An extremely tight budgeted camera crew follow a poetry spouting serial killer through the streets of Belgium in a quasi-documentary. Adhering initially to the unofficial press “rule” of not interfereing with the outcome of events, they lift the horrific details of Benoit’s bloodlust, which can only be equalled with the evident psychosis in his mind as He swings from controlled to chaotic. Ben is an spirited soul- ample, charismatic and intelligent- which provides a respectable yet disturbing disagreement to the depravity of his actions. What gives MBD that extra degree of cinematic edge is the interviews with the crew and cast (all of which coincindently utilize their accurate names in the movie, adding a greater sense of realism) …where they argue about costs, running out of equipment and film, again spurring on the documentary feel on a fictional film. When the line is crossed by the crew from neutral observers to participants, they follow the same overall repercussions as our diabolical hero.
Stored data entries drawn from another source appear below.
(* ===== verification/NetSequencer.v ===== *)
(** * UDP clients and the sequencer ([net/proposer.c], [net/sequencer.c])

    A client submits a value as an accept request to the coordinator's address.
    There a sequencer may stand in for the coordinator: it writes the next
    instance id into the request and passes it on to the acceptors. *)

From S2P Require Import Prelude Bytes PaxosTypes EvConfig MessagePack StorageUtils NetPaxos.
From S2P Require Import Proposer.

Section sequencer.
Context {T : Type -> Type} {H : Type} {OS : Os}.
Implicit Types (ctx : paxos_ctx T H).

Definition VLEN : Z := 1024.

(** ** Submitting a value *)

(** [tx_buffer]: the datagrams put in the array since the last flush; they are
    built from [tx_iovecs], which point to the buffer of the caller. *)
Definition flush_buffer ctx (tx_buffer : list dgram) : paxos_ctx T H :=
  set_out ctx (buffer ctx) (sendmmsg (outbox ctx) tx_buffer).

(** [junk] is the uninitialised buffer on the stack. *)
Definition submit ctx (junk : list byte) (value : option (list byte)) (size : Z) : option (paxos_ctx T H) :=
  let msg := PAXOS_ACCEPT {| iid := 1; ballot := 0; value_ballot := 0; aid := 0;
                             value := {| paxos_value_len := size; paxos_value_val := value |} |} in
  '(buf, _) ← pack_paxos_message junk msg;
  let msg_len := sizeof_paxos_message + size in
  bs ← read_at buf 0 msg_len;
  Some (flush_buffer ctx [{| dst := coordinator_sin ctx; payload := bs |}]).

(** The messages the proposer reads are dropped; [None] is the exit after a
    failed [recvmmsg]. *)
Definition proposer_read_cb ctx (received : option (list (list byte))) : option (paxos_ctx T H) :=
  _ ← received;
  Some ctx.

Definition make_proposer (junk : list byte) (conf : netpaxos_configuration) (proposer_id : Z) :
    option (paxos_ctx T H) :=
  let ctx := init_paxos_ctx junk in
  port ← arr_get (proposer_port conf) proposer_id;
  address ← arr_get (proposer_address conf) proposer_id;
  own ← ip_to_sockaddr address port;
  coord ← ip_to_sockaddr (coordinator_address conf) (coordinator_port conf);
  Some (set_net ctx (my_id ctx) (create_server_socket port) coord (acceptor_sin ctx) (learner_sin ctx) own (ctx_tv ctx)).

(** ** The sequencer *)

Definition sequencer_handle_proposal ctx (buf : list byte) (size : Z) : option (paxos_ctx T H) :=
  sq ← ctx_sequencer ctx;
  buf ← write_at buf 2 (be_split 4 (current_instance sq));
  let ctx := set_sequencer ctx {| current_instance := u32 (current_instance sq + 1) |} in
  sendto_or_exit ctx buf size (acceptor_sin ctx).

(** Answers a benchmark packet with a part of its value; the offset skips a
    command id of two bytes and an address of 16. *)
Definition sizeof_sockaddr_in : Z := 16.

Definition benchmark_reply ctx (msg : paxos_accepted) (size : Z) (remote : sockaddr_in) : option (paxos_ctx T H) :=
  let retsize := (size - sizeof_paxos_accepted + 2 + sizeof_sockaddr_in) mod 2 ^ 64 in
  retval ← read_at (default [] (paxos_value_val (value msg))) (2 + sizeof_sockaddr_in) retsize;
  '(ctx, ok) ← sendto ctx retval retsize remote;
  let ctx := set_roles ctx (learner_state ctx) (acceptor_state ctx) (proposer_state ctx) (ctx_sequencer ctx)
               (at_second ctx) (i32 (message_per_second ctx + 1)) in
  assert_ ok;;
  Some ctx.

Definition handle_accepted ctx (buf : list byte) (size : Z) (remote : sockaddr_in) : option (paxos_ctx T H) :=
  msg ← unpack_paxos_message buf;
  match msg with
  | Some (PAXOS_ACCEPTED b) => benchmark_reply ctx b size remote
  | _ => None
  end.

(** [received] is the datagram and its sender, [None] the exit after an error;
    [junk] is the uninitialised buffer on the stack. *)
Definition handle_packet_in ctx (junk : list byte) (received : option (sockaddr_in * list byte)) :
    option (paxos_ctx T H) :=
  '(remote, d) ← received;
  let '(buf, n) := recvfrom junk d in
  msgtype ← unpack_uint16 buf 0;
  if msgtype =? 2 then sequencer_handle_proposal ctx buf n
  else if msgtype =? 3 then handle_accepted ctx buf n remote
  else Some ctx.

Definition sequencer_new : sequencer := {| current_instance := 1 |}.

Definition make_sequencer (junk : list byte) (conf : netpaxos_configuration) : option (paxos_ctx T H) :=
  let ctx := set_sequencer (init_paxos_ctx junk) sequencer_new in
  s ← join_if_multicast (coordinator_address conf) (create_server_socket (coordinator_port conf));
  acc ← ip_to_sockaddr (acceptor_address conf) (acceptor_port conf);
  Some (set_net ctx (my_id ctx) s (coordinator_sin ctx) acc (learner_sin ctx) (proposer_sin ctx) (ctx_tv ctx)).
End sequencer.

(** ** Numbering *)

Section numbering.
Context {T : Type -> Type} {H : Type} {OS : Os}.
Implicit Types (ctx : paxos_ctx T H).

(** A datagram with an accept request [c]. *)
Definition accept_dgram (d : list byte) (c : paxos_accept) : Prop :=
  Z.of_nat (length d) <= BUFSIZE /\ unpack_uint16 d 0 = Some 2 /\ unpack_body d = Some c.

Lemma accept_dgram_unpack d r c :
  accept_dgram d c -> unpack_paxos_message (d ++ r) = Some (Some (PAXOS_ACCEPT c)).
Proof.
  intros (_ & Ht & Hc). unfold unpack_paxos_message. rewrite (unpack_uint16_app _ r _ _ Ht). simpl.
  unfold unpack_paxos_accept. by rewrite (unpack_body_app _ r _ Hc).
Qed.

(** A client's datagram. *)
Lemma submit_dgram ctx junk v size :
  0 <= size -> size <= Z.of_nat (length v) -> sizeof_paxos_message + size <= BUFSIZE ->
  Z.of_nat (length junk) = BUFSIZE ->
  exists d c, submit ctx junk (Some v) size = Some (flush_buffer ctx [{| dst := coordinator_sin ctx; payload := d |}]) /\
    accept_dgram d c /\ iid c = 1 /\ ballot c = 0 /\ paxos_value_len (value c) = size /\
    value_bytes (value c) = take (Z.to_nat size) v.
Proof.
  unfold BUFSIZE, sizeof_paxos_message. intros Hs Hv Hroom Hjunk. unfold submit.
  set (b := {| iid := 1; ballot := 0; value_ballot := 0; aid := 0; value := _ |}).
  destruct (body_roundtrip 2 junk b (26 + size)) as (p & c & Hp & Ht & Hc & Hi & Hb & _ & _ & Hl & Hbytes);
    [done|unfold body_ok, value_ok; simpl; lia|lia|simpl; lia|lia|].
  unfold pack_paxos_message, pack_paxos_accept. rewrite Hp. simpl.
  assert (length p = length junk) as Hlen.
  { destruct (pack_body_spec 2 junk b) as (p' & _ & Hp' & Hlen & _); [done|unfold body_ok, value_ok; simpl; lia|
      simpl; lia|]. congruence. }
  unfold sizeof_paxos_message. exists (take (Z.to_nat (26 + size)) p), c.
  rewrite (proj2 (read_at_Some p 0 (26 + size) _)) by (do 3 (split; [lia|]); done).
  split; [done|]. split; [|done]. split; [rewrite length_take; unfold BUFSIZE; lia|done].
Qed.

(** The sequencer writes its number in the request and passes it on. *)
Lemma sequencer_step ctx junk remote d c sq :
  accept_dgram d c -> 6 <= Z.of_nat (length d) -> ctx_sequencer ctx = Some sq -> is_u32 (current_instance sq) ->
  Z.of_nat (length junk) = BUFSIZE -> (forall out d, send_ok out d = true) ->
  exists d', handle_packet_in ctx junk (Some (remote, d)) =
      Some (set_out (set_sequencer ctx {| current_instance := u32 (current_instance sq + 1) |}) (buffer ctx)
              (outbox ctx ++ [{| dst := acceptor_sin ctx; payload := d' |}])) /\
    length d' = length d /\ accept_dgram d' (set_iid c (current_instance sq)).
Proof.
  intros (Hlen & Ht & Hc) Hmin Hsq Hi Hjunk Hok. unfold handle_packet_in, recvfrom. unfold BUFSIZE in *.
  cbn [mbind option_bind]. rewrite (take_ge d) by lia. rewrite (unpack_uint16_app _ _ _ _ Ht).
  cbn [mbind option_bind]. rewrite Z.eqb_refl. unfold sequencer_handle_proposal. rewrite Hsq. cbn [mbind option_bind].
  destruct (write_at_in d 2 (be_split 4 (current_instance sq))) as [d' Hd']; [lia|rewrite length_be_split; lia|].
  rewrite (write_at_prefix _ _ _ _ _ Hd'). pose proof Hd' as (_ & _ & Hlen' & _)%write_at_Some.
  unfold sendto_or_exit, sendto. cbn [mbind option_bind].
  rewrite (read_at_prefix d' _ 0 (Z.of_nat (length d)) d')
    by (apply read_at_Some; do 3 (split; [lia|]); rewrite Nat2Z.id, drop_0, take_ge by lia; done).
  cbn [mbind option_bind]. rewrite Hok. exists d'. split; [done|]. split; [done|]. unfold accept_dgram, BUFSIZE.
  split; [lia|]. destruct (unpack_body_set_iid d d' (current_instance sq) c 2); done.
Qed.

(** The sequencer over the datagrams that arrive, one after the other. *)
Fixpoint sequence ctx (junk : list byte) (ds : list (sockaddr_in * list byte)) : option (paxos_ctx T H) :=
  match ds with
  | [] => Some ctx
  | d :: ds => ctx ← handle_packet_in ctx junk (Some d); sequence ctx junk ds
  end.

(** C25. The sequencer numbers the accept requests that arrive consecutively: it
    sends each on to the acceptors, in order and unchanged but for the instance
    id, which counts up from its current instance. *)
Theorem sequencer_numbers ctx junk (ds : list (sockaddr_in * list byte)) (cs : list paxos_accept) sq :
  Forall2 (fun d c => accept_dgram d.2 c /\ 6 <= Z.of_nat (length d.2)) ds cs ->
  ctx_sequencer ctx = Some sq -> 0 <= current_instance sq -> current_instance sq + Z.of_nat (length ds) < 2 ^ 32 ->
  Z.of_nat (length junk) = BUFSIZE -> (forall out d, send_ok out d = true) ->
  exists ctx' ds', sequence ctx junk ds = Some ctx' /\
    outbox ctx' = outbox ctx ++ (Dgram (acceptor_sin ctx) <$> ds') /\
    ctx_sequencer ctx' = Some {| current_instance := current_instance sq + Z.of_nat (length ds) |} /\
    Forall2 accept_dgram ds' (zip_with set_iid cs (seqZ (current_instance sq) (Z.of_nat (length ds)))).
Proof.
  intros Hds. revert ctx sq. induction Hds as [|[remote d] c ds cs [Hd Hmin] Hds IH]; intros ctx sq Hsq Hpos Hmax Hjunk Hok.
  { exists ctx, []. simpl. rewrite app_nil_r, Z.add_0_r, Hsq. split; [done|]. split; [done|]. split; [by destruct sq|]. constructor. }
  cbn [sequence length] in *.
  destruct (sequencer_step ctx junk remote d c sq) as (d' & -> & _ & Hd'); [done|done|done|lia|done|done|].
  cbn [mbind option_bind]. rewrite u32_small by lia. set (ctx1 := set_out _ _ _).
  destruct (IH ctx1 {| current_instance := current_instance sq + 1 |}) as (ctx' & ds' & Hrun & Hout & Hsq' & Hds');
    [done|simpl; lia|simpl; lia|done|done|]. simpl in *.
  exists ctx', (d' :: ds'). split; [done|]. split; [rewrite Hout; cbn; by rewrite <- (assoc_L (++))|].
  split; [rewrite Hsq'; do 2 f_equal; lia|].
  rewrite Nat2Z.inj_succ, (seqZ_cons (current_instance sq)) by lia. cbn. constructor; [done|].
  replace (Z.pred (Z.succ (Z.of_nat (length ds)))) with (Z.of_nat (length ds)) by lia.
  by replace (Z.succ (current_instance sq)) with (current_instance sq + 1) by lia.
Qed.

(** ** Benchmark packets *)

Lemma unpack_value_size p o v :
  unpack_value p o = Some v ->
  Z.of_nat (length (default [] (paxos_value_val v))) <= Z.max 0 (paxos_value_len v + 1).
Proof.
  unfold unpack_value. destruct (unpack_uint32 p o) as [len|]; simpl; [|done].
  destruct (Z.ltb_spec 0 (i32 len)); [|intros [= <-]; simpl; lia].
  destruct (read_at p (o + 4) (i32 len)) as [bs|] eqn:E; simpl; [|done]. intros [= <-]. simpl.
  apply read_at_Some in E as (_ & _ & Hle & ->). rewrite length_app, length_take. simpl. lia.
Qed.

(** The answer to a benchmark packet reads behind the value: whenever the
    packet holds its value, the bytes sent back go beyond the block the value was
    copied to. *)
Theorem benchmark_overreads ctx junk remote d b :
  unpack_uint16 d 0 = Some 3 -> unpack_body d = Some b -> 0 <= paxos_value_len (value b) ->
  16 + paxos_value_len (value b) <= Z.of_nat (length d) -> Z.of_nat (length d) <= BUFSIZE ->
  handle_packet_in ctx junk (Some (remote, d)) = None.
Proof.
  unfold BUFSIZE. intros Ht Hb Hl Hlen Hmax. unfold handle_packet_in, recvfrom, BUFSIZE.
  cbn [mbind option_bind]. rewrite (take_ge d) by lia. rewrite (unpack_uint16_app _ _ _ _ Ht).
  cbn [mbind option_bind Z.eqb Pos.eqb]. unfold handle_accepted, unpack_paxos_message.
  rewrite (unpack_uint16_app _ _ _ _ Ht). cbn [mbind option_bind]. unfold unpack_paxos_accepted.
  rewrite (unpack_body_app _ _ _ Hb). cbn [mbind option_bind]. unfold benchmark_reply, sizeof_paxos_accepted, sizeof_sockaddr_in.
  rewrite Z.mod_small by lia.
  assert (Z.of_nat (length (default [] (paxos_value_val (value b)))) <= paxos_value_len (value b) + 1) as Hsize.
  { unfold unpack_body in Hb. destruct (unpack_uint32 d IID_OFFSET); simpl in Hb; [|done].
    destruct (unpack_uint16 d BALLOT_OFFSET); simpl in Hb; [|done].
    destruct (unpack_uint16 d VALUE_BALLOT_OFFSET); simpl in Hb; [|done].
    destruct (unpack_uint16 d AID_OFFSET); simpl in Hb; [|done].
    destruct (unpack_value d VALUE_OFFSET) eqn:E; simpl in Hb; [|done]. apply unpack_value_size in E.
    simplify_eq. simpl in *. lia. }
  unfold read_at at 1. rewrite (proj2 (Z.leb_gt _ (Z.of_nat (length (default [] _))))) by lia.
  by rewrite andb_false_r.
Qed.
End numbering.

(** A network that loses nothing, and a packet with the value [v]. *)
Definition sample_os : Os :=
  {| inet_addr _ := 1; bind_ok _ := true; join_ok _ := true; send_ok _ _ := true |}.
Lemma sample_send_ok : forall out d, send_ok (Os := sample_os) out d = true.
Proof. done. Qed.

Definition sample_body (v : byte) : paxos_body :=
  {| iid := 1; ballot := 0; value_ballot := 0; aid := 0;
     value := {| paxos_value_len := 1; paxos_value_val := Some [v; x00] |} |}.
Definition sample_packet (m : paxos_message) : list byte :=
  match pack_paxos_message (replicate 128 x00) m with Some (p, len) => take (Z.to_nat len) p | None => [] end.
Definition sample_sequencer : paxos_ctx Khash.khash unit :=
  set_sequencer (init_paxos_ctx (replicate 128 x00)) {| current_instance := 41 |}.

Lemma sequencer_numbers_witness :
  let OS := sample_os in
  exists ctx' ds', sequence sample_sequencer (replicate 128 xff)
      [(zero_sin, sample_packet (PAXOS_ACCEPT (sample_body x61))); (zero_sin, sample_packet (PAXOS_ACCEPT (sample_body x62)))]
    = Some ctx' /\ outbox ctx' = Dgram zero_sin <$> ds' /\ ctx_sequencer ctx' = Some {| current_instance := 43 |} /\
    Forall2 accept_dgram ds' [set_iid (sample_body x61) 41; set_iid (sample_body x62) 42].
Proof.
  intros OS. refine (sequencer_numbers sample_sequencer (replicate 128 xff) _
    [sample_body x61; sample_body x62] {| current_instance := 41 |} _ _ _ _ _ _); try done.
  constructor; [by vm_compute|]. constructor; [by vm_compute|constructor].
Defined.

Lemma benchmark_overreads_witness :
  handle_packet_in (OS := sample_os) sample_sequencer (replicate 128 xff)
    (Some (zero_sin, sample_packet (PAXOS_ACCEPTED (sample_body x61)))) = None.
Proof. apply (benchmark_overreads _ _ _ _ (sample_body x61)); by vm_compute. Defined.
Buy,Download, Or Stream Man Bites Dog - Criterion Collection! Click Here
Based on Criterion’s history of giving graceful transfers, I will be optimistic that MBD will recieve the similar royal treatment. Past VHS copies had both the Unrated Gash (which was missing the evil scene of Ben strangling a young boy) and the Unrated Director’s Prick (aforementioned scene intact) . From what I’ve heard, the DVD will be the unedited version. This famous movie’s message has become even more potent as the inquire of for “reality” shows has risen to ludicrous levels. We may net MBD distatesful and disturbing, but are we able to observe away?